In this video, anti-racist activists in Britain talk about the movement that has erupted in response to the murder of George Floyd. Graham Campbell, Kwasi Agyemang-Prempeh, Jas Blackwell-Pal, Jaice Titus and Dalbir Dhillon talk about underlying racism and economic factors, the relationship with the coronavirus pandemic and the importance of collective action and organisation alongside political education in tackling structural and systemic racism, not just individuals’ ideas.
According to Inquest ‘there have been 1741 deaths in police custody or otherwise following contact with the police in England & Wales since 1990’. Yet the Independent Review of Deaths and Serious Incidents in Police Custody found that ‘there has never been a successful prosecution for manslaughter’ (let alone murder) ‘in such cases, despite unlawful killing verdicts in Coroner’s Inquests’. Black and Minority Ethnic (BAME) people are disproportionately likely to be the victims of police violence. It is no coincidence that the United Friends and Families Campaign, which campaigns over deaths in police, prison and psychiatric custody, was originally set up by Black families. There is now a public inquiry into the killing of Sheku Bayoh by Scottish police, which led to no prosecutions.
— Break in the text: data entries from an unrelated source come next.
(* ===== verification/MockScripts.v ===== *)
(** * The shared mock state on Redis
    ([backend/db/repositories/mock_booking_scripts.py] and
    [RedisMockBookingStateRepository] of [mock_booking.py])

    The four scripts as atomic functions of the server and the repository's
    methods as programs over server calls.  Arguments a script passes through
    [tonumber] are integers.  Every key lives under [prefix]. *)

From S2P Require Import Prelude Calendar Reservation Watch Prog Effects RedisServer WatchScripts.

(** ** Keys *)

Section keys.
Context (prefix : string).
Definition pin_key : string := prefix +:+ ":pin".
Definition pinowner_key : string := prefix +:+ ":pinowner".
Definition pinop_key (op : string) : string := prefix +:+ ":pinop:" +:+ op.
Definition slot_key (sid : string) : string := prefix +:+ ":slot:" +:+ sid.
Definition all_key : string := prefix +:+ ":all".
Definition lru_key : string := prefix +:+ ":lru".
Definition booked_key (sid : string) : string := prefix +:+ ":booked:" +:+ sid.
Definition booking_key (key : string) : string := prefix +:+ ":booking:" +:+ key.
Definition bookexp_key : string := prefix +:+ ":bookexp".
Definition tombexp_key : string := prefix +:+ ":tombexp".
End keys.

(** A tombstone: the text before the first bar and the number after it. *)
Definition parse_tombstone `{LuaHost} (tomb : string) : option (string * Z) :=
  '(key, rest) ← find_bar (chars tomb);
  expires ← tonumber (of_chars rest);
  Some (of_chars key, expires).

Inductive book_reply :=
| Replied_EXISTING (booking : string)
| Replied_UNAVAILABLE
| Replied_NOTFOUND
| Replied_BOOKED (conf : string).

Section scripts.
Context `{RedisServer R, !RedisMore R, LuaHost}.
Context (prefix : string).
Notation pin_key := (pin_key prefix).
Notation pinowner_key := (pinowner_key prefix).
Notation pinop_key := (pinop_key prefix).
Notation slot_key := (slot_key prefix).
Notation all_key := (all_key prefix).
Notation lru_key := (lru_key prefix).
Notation booked_key := (booked_key prefix).
Notation booking_key := (booking_key prefix).
Notation bookexp_key := (bookexp_key prefix).
Notation tombexp_key := (tombexp_key prefix).

(** Indexing a [nil] position and comparing [nil] are errors. *)
Definition lua_tombstone (tomb : string) : lua R (string * Z) :=
  match parse_tombstone tomb with Some p => mret p | None => lua_error end.

(** ** [_RECONCILE_PINS] *)

(** [if owner then SREM pinop; HDEL pinowner end] *)
Definition disown (sid : string) : lua R () :=
  owner ← lua_read (HGET pinowner_key sid);
  match owner with
  | Some owner =>
      lua_write (SREM (pinop_key owner) sid);;
      lua_write (HDEL pinowner_key sid)
  | None => mret ()
  end.

(** A slot that still exists returns to the eviction index. *)
Definition evictable_again (sid : string) : lua R () :=
  there ← lua_read (EXISTS (slot_key sid));
  if there : bool then
    score ← lua_read (ZSCORE all_key sid);
    match score with
    | Some score => lua_write (ZADD lru_key score sid)
    | None => mret ()
    end
  else mret ().

Definition reconcile_pin (sid : string) : lua R () :=
  lua_write (ZREM pin_key sid);;
  disown sid;;
  evictable_again sid.

Definition reconcile_pins (now : Z) : lua R () :=
  stale ← lua_read (ZRANGEBYSCORE pin_key now);
  lua_each reconcile_pin stale.

(** ** [PUBLISH_AND_FILTER] *)

Definition pin (op : string) (now pin_ttl : Z) (sid : string) : lua R () :=
  lua_write (ZREM lru_key sid);;
  owner ← lua_read (HGET pinowner_key sid);
  match owner with
  | Some owner =>
      lua_when (negb (bool_decide (owner = op))) (lua_write (SREM (pinop_key owner) sid))
  | None => mret ()
  end;;
  lua_write (HSET pinowner_key sid op);;
  lua_write (SADD (pinop_key op) sid);;
  lua_write (ZADD pin_key (now + pin_ttl) sid);;
  lua_write (PEXPIRE (pinop_key op) pin_ttl).

(** The slot was booked and is still protected. *)
Definition tombstoned (sid : string) (now : Z) : lua R bool :=
  tomb ← lua_read (GET (booked_key sid));
  match tomb with
  | Some tomb => '(_, expires) ← lua_tombstone tomb; mret (now <? expires)
  | None => mret false
  end.

(** An unbooked slot goes: by eviction, or when idle. *)
Definition remove_slot (sid : string) : lua R () :=
  lua_write (ZREM lru_key sid);;
  lua_write (ZREM all_key sid);;
  lua_write (DEL (slot_key sid)).

(** Room for one more slot, by evicting the oldest unpinned one if need be. *)
Definition enter_slot (capacity : Z) : lua R bool :=
  count ← lua_read (ZCARD all_key);
  if capacity <=? count then
    oldest ← lua_read (ZRANGE_0_0 lru_key);
    match oldest with
    | None => mret false
    | Some victim =>
        remove_slot victim;;
        mret true
    end
  else mret true.

(** One round of the loop over the candidates: what joins the result. *)
Definition publish_one (op : string) (now pin_ttl capacity : Z) (sid sjson : string)
    : lua R (option string) :=
  skip ← tombstoned sid now;
  if skip : bool then mret None else
  there ← lua_read (EXISTS (slot_key sid));
  if there : bool then
    lua_write (ZADD all_key now sid);;
    stored ← lua_read (GET (slot_key sid));
    match stored with
    | Some stored => pin op now pin_ttl sid;; mret (Some stored)
    | None => lua_error
    end
  else
    room ← enter_slot capacity;
    if room : bool then
      lua_write (SET (slot_key sid) sjson);;
      lua_write (ZADD all_key now sid);;
      pin op now pin_ttl sid;;
      mret (Some sjson)
    else mret None.

Fixpoint publish_loop (op : string) (now pin_ttl capacity : Z) (candidates : list (string * string))
    : lua R (list string) :=
  match candidates with
  | [] => mret []
  | (sid, sjson) :: candidates' =>
      one ← publish_one op now pin_ttl capacity sid sjson;
      rest ← publish_loop op now pin_ttl capacity candidates';
      mret (option_list one ++ rest)
  end.

Definition PUBLISH_AND_FILTER (op : string) (now pin_ttl capacity : Z)
    (candidates : list (string * string)) : lua R (list string) :=
  reconcile_pins now;;
  publish_loop op now pin_ttl capacity candidates.

(** ** [BOOK_SLOT] *)

(** The booking of [key] while it is protected. *)
Definition protected_booking (key : string) (now : Z) : lua R (option string) :=
  booking ← lua_read (GET (booking_key key));
  match booking with
  | Some booking =>
      pexp ← lua_read (ZSCORE bookexp_key key);
      mret (match pexp with
            | Some pexp => if now <? pexp then Some booking else None
            | None => None
            end)
  | None => mret None
  end.

(** Another key's tombstone protects the slot. *)
Definition taken (sid key : string) (now : Z) : lua R bool :=
  tomb ← lua_read (GET (booked_key sid));
  match tomb with
  | Some tomb =>
      '(tkey, tpexp) ← lua_tombstone tomb;
      mret ((now <? tpexp) && negb (bool_decide (tkey = key)))
  | None => mret false
  end.

Definition store_booking (sid key conf : string) (pms now grace : Z) : lua R () :=
  lua_write (SET (booking_key key) conf);;
  lua_write (ZADD bookexp_key pms key);;
  lua_write (SET (booked_key sid) (key +:+ "|" +:+ lua_num pms));;
  lua_write (ZADD tombexp_key pms sid);;
  lua_write (DEL (slot_key sid));;
  lua_write (ZREM all_key sid);;
  lua_write (ZREM lru_key sid);;
  lua_write (ZREM pin_key sid);;
  disown sid;;
  let ttl := Z.max 1 (pms + grace - now) in
  lua_write (PEXPIRE (booking_key key) ttl);;
  lua_write (PEXPIRE (booked_key sid) ttl).

Definition BOOK_SLOT (sid key conf : string) (pms now grace : Z) : lua R book_reply :=
  booking ← protected_booking key now;
  match booking with
  | Some booking => mret (Replied_EXISTING booking)
  | None =>
      tomb ← taken sid key now;
      if tomb : bool then mret Replied_UNAVAILABLE else
      there ← lua_read (EXISTS (slot_key sid));
      if negb there then mret Replied_NOTFOUND else
      store_booking sid key conf pms now grace;;
      mret (Replied_BOOKED conf)
  end.

(** ** [RELEASE_OPERATION] *)

Definition release_one (op sid : string) : lua R () :=
  owner ← lua_read (HGET pinowner_key sid);
  if bool_decide (owner = Some op) then
    lua_write (ZREM pin_key sid);;
    lua_write (HDEL pinowner_key sid);;
    evictable_again sid
  else mret ().

Definition RELEASE_OPERATION (op : string) : lua R () :=
  slots ← lua_read (SMEMBERS (pinop_key op));
  lua_each (release_one op) (elements slots);;
  lua_write (DEL (pinop_key op)).

(** ** [CLEANUP] *)

(** [LIMIT 0 batch]: a negative count is no limit. *)
Definition limit (batch : Z) (l : list string) : list string :=
  if batch <? 0 then l else take (Z.to_nat batch) l.

Definition drop_booking (key : string) : lua R () :=
  lua_write (DEL (booking_key key));;
  lua_write (ZREM bookexp_key key).

Definition drop_tombstone (sid : string) : lua R () :=
  lua_write (DEL (booked_key sid));;
  lua_write (ZREM tombexp_key sid).

Definition CLEANUP (now idle_cutoff batch : Z) : lua R (Z * Z) :=
  reconcile_pins now;;
  idle ← lua_read (λ r, limit batch (ZRANGEBYSCORE lru_key idle_cutoff r));
  lua_each remove_slot idle;;
  ekeys ← lua_read (λ r, limit batch (ZRANGEBYSCORE bookexp_key now r));
  lua_each drop_booking ekeys;;
  etombs ← lua_read (λ r, limit batch (ZRANGEBYSCORE tombexp_key now r));
  lua_each drop_tombstone etombs;;
  mret (Z.of_nat (length idle), Z.of_nat (length ekeys)).
End scripts.

(** ** [RedisMockBookingStateRepository]

    [MExec] is one atomic server action; slots and confirmations travel as
    JSON text, whose codec is pydantic's. *)

Class SlotDocuments := {
  slot_json : AvailabilitySlot → string;
  parse_slot : string → option AvailabilitySlot;              (* [None]: ValidationError *)
  confirmation_json : BookingConfirmation → string;
  parse_confirmation : string → option BookingConfirmation;
}.

Inductive mock_op (R : Type) := MExec (A : Type) (action : lua R A).
Arguments MExec {R} _ _.
Definition mock_ans {R} (o : mock_op R) : Type := match o with MExec A _ => A end.
Definition mock_redis (R : Type) : sig := Sig (mock_op R) mock_ans exn.
Definition on_server {R A} (action : lua R A) : prog (mock_redis R) A :=
  perform (Σ := mock_redis R) (MExec A action).

(** One atomic action on a server, an error reply being an exception. *)
Definition serve {R} (o : mock_op R) : R → outcome exn (mock_ans o) * R :=
  match o with
  | MExec A action => λ r, match action r with
                           | (Some a, r') => (Ok a, r')
                           | (None, r') => (Exc (OtherError "ResponseError"), r')
                           end
  end.

Definition _CLEANUP_GRACE_SECONDS : Z := seconds 3600.
Definition MOCK_KEY_PREFIX : string := "dibs:mock".

Section repository.
Context `{RedisServer R, !RedisMore R, LuaHost, SlotDocuments}.
Context (prefix : string) (capacity idle_ttl_ms retention_ms pin_ms grace_ms : Z).
Notation program := (prog (mock_redis R)).

Definition ValidationError : exn := OtherError "ValidationError".

Definition valid {A} (x : option A) : program A :=
  match x with Some a => Ret a | None => Raise (Σ := mock_redis R) ValidationError end.

(** [[f(x) for x in xs]] *)
Fixpoint valid_all {A} (f : string → option A) (l : list string) : program (list A) :=
  match l with
  | [] => Ret []
  | raw :: l' => a ← valid (f raw); rest ← valid_all f l'; Ret (a :: rest)
  end.

Definition publish_and_filter (candidates : list AvailabilitySlot) (operation_id : string) (now : Z)
    : program (list AvailabilitySlot) :=
  out ← on_server (PUBLISH_AND_FILTER prefix operation_id (_to_ms now) pin_ms capacity
                     (map (λ s, (sl_slot_id s, slot_json s)) candidates));
  valid_all parse_slot out.

Definition get_booking (key : string) (now : Z) : program (option BookingConfirmation) :=
  raw ← on_server (lua_read (GET (booking_key prefix key)));
  match raw with
  | None => Ret None
  | Some raw =>
      score ← on_server (lua_read (ZSCORE (bookexp_key prefix) key));
      match score with
      | None => Ret None
      | Some score =>
          if score <=? _to_ms now then Ret None
          else c ← valid (parse_confirmation raw); Ret (Some c)
      end
  end.

Definition reconcile_booking (key : string) (booking_permit_id : option string) (now : Z)
    : program ReconciliationResult :=
  booking ← get_booking key now;
  Ret match booking with
      | Some _ => MkReconciliation RC_CONFIRMED booking
      | None => MkReconciliation RC_DEFINITIVELY_ABSENT None
      end.

Definition book_slot (slot_id key : string) (confirmation_factory : AvailabilitySlot → BookingConfirmation)
    (now : Z) : program BookingConfirmation :=
  raw ← on_server (lua_read (GET (slot_key prefix slot_id)));
  confirmation ← match raw with
                 | None => Ret ""
                 | Some raw => slot ← valid (parse_slot raw);
                               Ret (confirmation_json (confirmation_factory slot))
                 end;
  out ← on_server (BOOK_SLOT prefix slot_id key confirmation (_to_ms now + retention_ms) (_to_ms now) grace_ms);
  match out with
  | Replied_BOOKED raw | Replied_EXISTING raw => valid (parse_confirmation raw)
  | Replied_UNAVAILABLE =>
      Raise (Σ := mock_redis R) (SlotUnavailableError ("Mock slot is already booked: " +:+ slot_id))
  | Replied_NOTFOUND =>
      Raise (Σ := mock_redis R) (SlotNotFoundError ("Unknown mock slot: " +:+ slot_id))
  end.

Definition release_operation (operation_id : string) : program () :=
  on_server (RELEASE_OPERATION prefix operation_id).

Definition cleanup (now batch_size : Z) : program (Z * Z) :=
  let now_ms := _to_ms now in
  on_server (CLEANUP prefix now_ms (now_ms - idle_ttl_ms) batch_size).
End repository.
Lemma inv_admit E r : inv 0 r →
  wp (enter_slot prefix capacity) E (λ room r', inv (if room then 1 else 0) r' ∧ pins_stay r r') r.
Proof.
  intros Hi. unfold enter_slot. apply wp_bind, wp_read. destruct (capacity <=? _) eqn:Hcap.
  - apply wp_bind, wp_read. destruct (ZRANGE_0_0 _ r) as [victim|] eqn:Hv; [|by apply wp_ret].
    destruct (ZRANGE_0_0_some _ _ _ Hv) as (t & Ht & _). apply wp_bind.
    eapply wp_mono; [by apply (inv_remove 0 _ t)|]. intros a r' (Hi' & Hc & _). apply wp_ret. split; [done|].
    intros sid Hs. rewrite Hc; [done|]. intros ->. destruct (listed_unpinned _ _ _ _ Hi Ht) as [Hp _].
    rewrite Hp in Hs. by destruct Hs.
  - apply wp_ret. split; [|done]. destruct Hi as (? & ? & Hn). split_and!; [done..|].
    change (all_key prefix) with (name KAll) in Hcap. lia.
Qed.

Lemma slot_text sid r : typed r → EXISTS (name (KSlot sid)) r = true → ∃ s, GET (name (KSlot sid)) r = Some s.
Proof.
  intros Ht. specialize (Ht (KSlot sid)). unfold EXISTS, GET. destruct (at_ _ r) as [[[] []]|]; cbn in *; try done; eauto.
Qed.
(** [task.cancel()] of the request: the second one cancels the task it awaits,
    and with it a thread that does not run yet. *)
Definition cancel i s : slots :=
  match phase_of s i with
  | Waiting => set_phase i Refused s
  | Woken => set_phase i WokenCancelled s
  | Working => set_phase i Draining s
  | Draining =>
      s <| sl_requests := alter (λ r, MkRequest Abandoned (withdraw (rq_thread r))) i (sl_requests s) |>
        <| sl_abandoned := S (sl_abandoned s) |>
  | _ => s
  end.

Definition set_thread i (t : thread) s : slots :=
  s <| sl_requests := alter (λ r, r <| rq_thread := t |>) i (sl_requests s) |>.

(** The awaited task is done: the result is returned, or the cancellation
    raised again; either way the slot is released. *)
Definition finish i s : slots := release (set_phase i Left s).

Inductive slot_step s : slots → Prop :=
| step_begin : slot_step s (begin_work s)
| step_resume i : slot_step s (resume i s)
| step_cancel i : slot_step s (cancel i s)
| step_run i r : sl_requests s !! i = Some r → rq_thread r = Submitted → slot_step s (set_thread i Running s)
| step_end i r : sl_requests s !! i = Some r → rq_thread r = Running → slot_step s (set_thread i Ended s)
| step_finish i r : sl_requests s !! i = Some r → rq_thread r = Ended →
    rq_phase r = Working ∨ rq_phase r = Draining → slot_step s (finish i s).
Lemma ends_mono' {A} (p : boot_prog A) (Q Q' : list boot_event → A → Prop) (E' : list boot_event → boot_exn → Prop) :
  ends p Q E → (∀ t r, Q t r → Q' t r) → (∀ t x, E t x → E' t x) → ends p Q' E'.
Proof. intros Hp HQ HE t [r|x] Hr; [apply HQ|apply HE]; exact (Hp _ _ Hr). Qed.

Lemma ends_ret {A} (r : A) Q : Q [] r → ends (Ret r) Q E.
Proof. by intros HQ t out [-> ->]%(runs_ret_inv (Σ := boot_calls)). Qed.

Lemma ends_fail {A} x (Q : _ → A → _) : E [] x → ends (boot_fail x) Q E.
Proof. by intros HQ t out [-> ->]%(runs_raise_inv (Σ := boot_calls)). Qed.

Lemma ends_boot c Q : (∀ r, Q [Did c (Ok r)] r) → (∀ x, E [Did c (Exc x)] x) → ends (boot c) Q E.
Proof. intros HQ HE t out ->%(runs_perform_inv (Σ := boot_calls) c). destruct out; auto. Qed.

Lemma ends_try {A} (p : boot_prog A) h Q (Ep : list boot_event → boot_exn → Prop) :
  ends p Q Ep →
  (∀ t x, Ep t x → match h x with None => E t x | Some q => ends q (λ t', Q (t ++ t')) (λ t', E (t ++ t')) end) →
  ends (try_except (Σ := boot_calls) p h) Q E.
Proof.
  intros Hp Hh t out [(r & -> & Hr)|[(x & Hx & -> & Hr)|(x & q & t1 & t2 & Hx & -> & Hr & Hq)]]%(runs_try_inv (Σ := boot_calls)).
  - exact (Hp _ _ Hr).
  - specialize (Hh t x (Hp _ _ Hr)). by rewrite Hx in Hh.
  - specialize (Hh t1 x (Hp _ _ Hr)). rewrite Hx in Hh. exact (Hh _ _ Hq).
Qed.

Lemma ends_attempt {A} (p : boot_prog A) Q :
  ends p (λ t r, Q t (Ok r)) (λ t x, Q t (Exc x)) → ends (attempt (Σ := boot_calls) p) Q E.
Proof. intros Hp t out (r & Hr & ->)%(runs_attempt_inv (Σ := boot_calls)). specialize (Hp _ _ Hr). by destruct r. Qed.
End ends.

Lemma ends_bind {A B} (p : boot_prog A) (f : A → boot_prog B) P Q E :
  ends p P E → (∀ t r, P t r → ends (f r) (λ t', Q (t ++ t')) (λ t', E (t ++ t'))) →
  ends (p ≫= f) Q E.
Proof.
  intros Hp Hf t out [(r & t1 & t2 & -> & H1 & H2)|(x & H1 & ->)]%(runs_bind_inv (Σ := boot_calls)).
  - exact (Hf _ _ (Hp _ _ H1) _ _ H2).
  - exact (Hp _ _ H1).
Qed.

(** Facts about the result alone. *)
Definition always {A} (P : A → Prop) (_ : list boot_event) (r : A) : Prop := P r.
Definition any (_ : list boot_event) (_ : boot_exn) : Prop := True.

Definition yields {A} (p : boot_prog A) (P : A → Prop) : Prop := ends p (always P) any.

Lemma yields_bind {A B} (p : boot_prog A) (f : A → boot_prog B) P Q :
  yields p P → (∀ r, P r → yields (f r) Q) → yields (p ≫= f) Q.
Proof. intros Hp Hf. eapply ends_bind; [exact Hp|]. intros t r Hr. exact (Hf r Hr). Qed.

Lemma yields_ret {A} (r : A) P : P r → yields (Ret r) P.
Proof. intros. by apply ends_ret. Qed.

Lemma yields_call c : yields (boot c) (λ _, True).
Proof. by apply ends_boot. Qed.

Lemma yields_fail {A} x (P : A → Prop) : yields (boot_fail x) P.
Proof. by apply ends_fail. Qed.

Lemma yields_from {A} (r : result A) : yields (boot_from r) (λ v, match v with inl s => r = Ok s | inr m => r = Exc m end).
Proof.
  unfold boot_from. destruct r as [s|m]; [by apply yields_ret|].
  destruct (_ =? _)%string; [apply yields_fail|by apply yields_ret].
Qed.

Lemma yields_top {A} (p : boot_prog A) : yields p (λ _, True).
Proof. by intros t [] _. Qed.

Lemma yields_mono {A} (p : boot_prog A) (P Q : A → Prop) : yields p P → (∀ r, P r → Q r) → yields p Q.
Proof. intros Hp HPQ. eapply ends_mono; [exact Hp|]. intros t r. apply HPQ. Qed.

(** ** Components that fit together *)

Definition local_limiter (l : option limiter) : Prop :=
  match l with Some (SharedThrottle _ _ _ _) => False | _ => True end.
Definition shared_limiter (c : client) (name : string) (l : option limiter) : Prop :=
  match l with Some (SharedThrottle c' name' _ _) => c' = c ∧ name' = name | Some (LocalThrottle _ _) => False | None => True end.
But deaths are just the tip of the iceberg of institutional racism. Black people are disproportionately targeted by stop and search and frequently treated as criminals by default. Not only are law enforcement more likely to use violence and harassment against Black, Asian and Minority Ethnic (BAME) people, they afford them even less protection. No action was taken in the case of Belly Mujinga, a rail worker spat at during the coronavirus pandemic. After public pressure through protests and petitions started mounting, the CPS are now reviewing the evidence. No action was taken when Dalbir Dhillon was subject to racist abuse on the picket line – despite it being on CCTV. Most famously, the Metropolitan police’s failure to properly investigate the racist murder of Stephen Lawrence was due to institutional racism.
George Floyd’s murder came amidst a pandemic which inserted itself into a grotesquely unequal society. Trump’s government has done little while millions of Americans have lost their jobs and many more lack access to healthcare, contributing to a terrible death toll which has disproportionately affected people of colour. The unequal impacts of Covid-19 have been stark in the UK too, where the government has censored discussion of the impacts of racism in official reports.
The right are attacking protesters for risking spreading the coronavirus. Where were the militarised police when armed right-wingers, taking no precautions against infection, entered US state buildings to protest that they couldn’t get a haircut? We must defend our right to protest – nobody should be arrested, as recently happened in London using the coronavirus legislation – simply for attending a demonstration. We have to take safety seriously and remember that Covid-19 is already disproportionately impacting BAME people, so we should take precautions, wear masks, have stewards and practice distancing. Groups are organising to hand out masks to anyone without one, to provide sanitiser or sound systems so that people can hear speeches without crowding together.
As well as showing solidarity with the US, we need to think about the specifics of racism in Britain to develop organisations that fit, rather than copying the US. There are many existing organisations which need more support and participation, campaigning over state racism and violence, from migrant solidarity, against detention centres, police violence and harassment, prisons. People should push for more action by unions and in workplaces, where white workers can be won to fighting racist divisions that undermine their own struggles, which are heightened during the coronavirus crisis.
Repression against US demonstrators has highlighted the export of weapons from Britain for use by the US state against its population. Such weapons are designed for repression. Campaigning against their production and sale, and for workers to be given productive jobs, is an act of solidarity.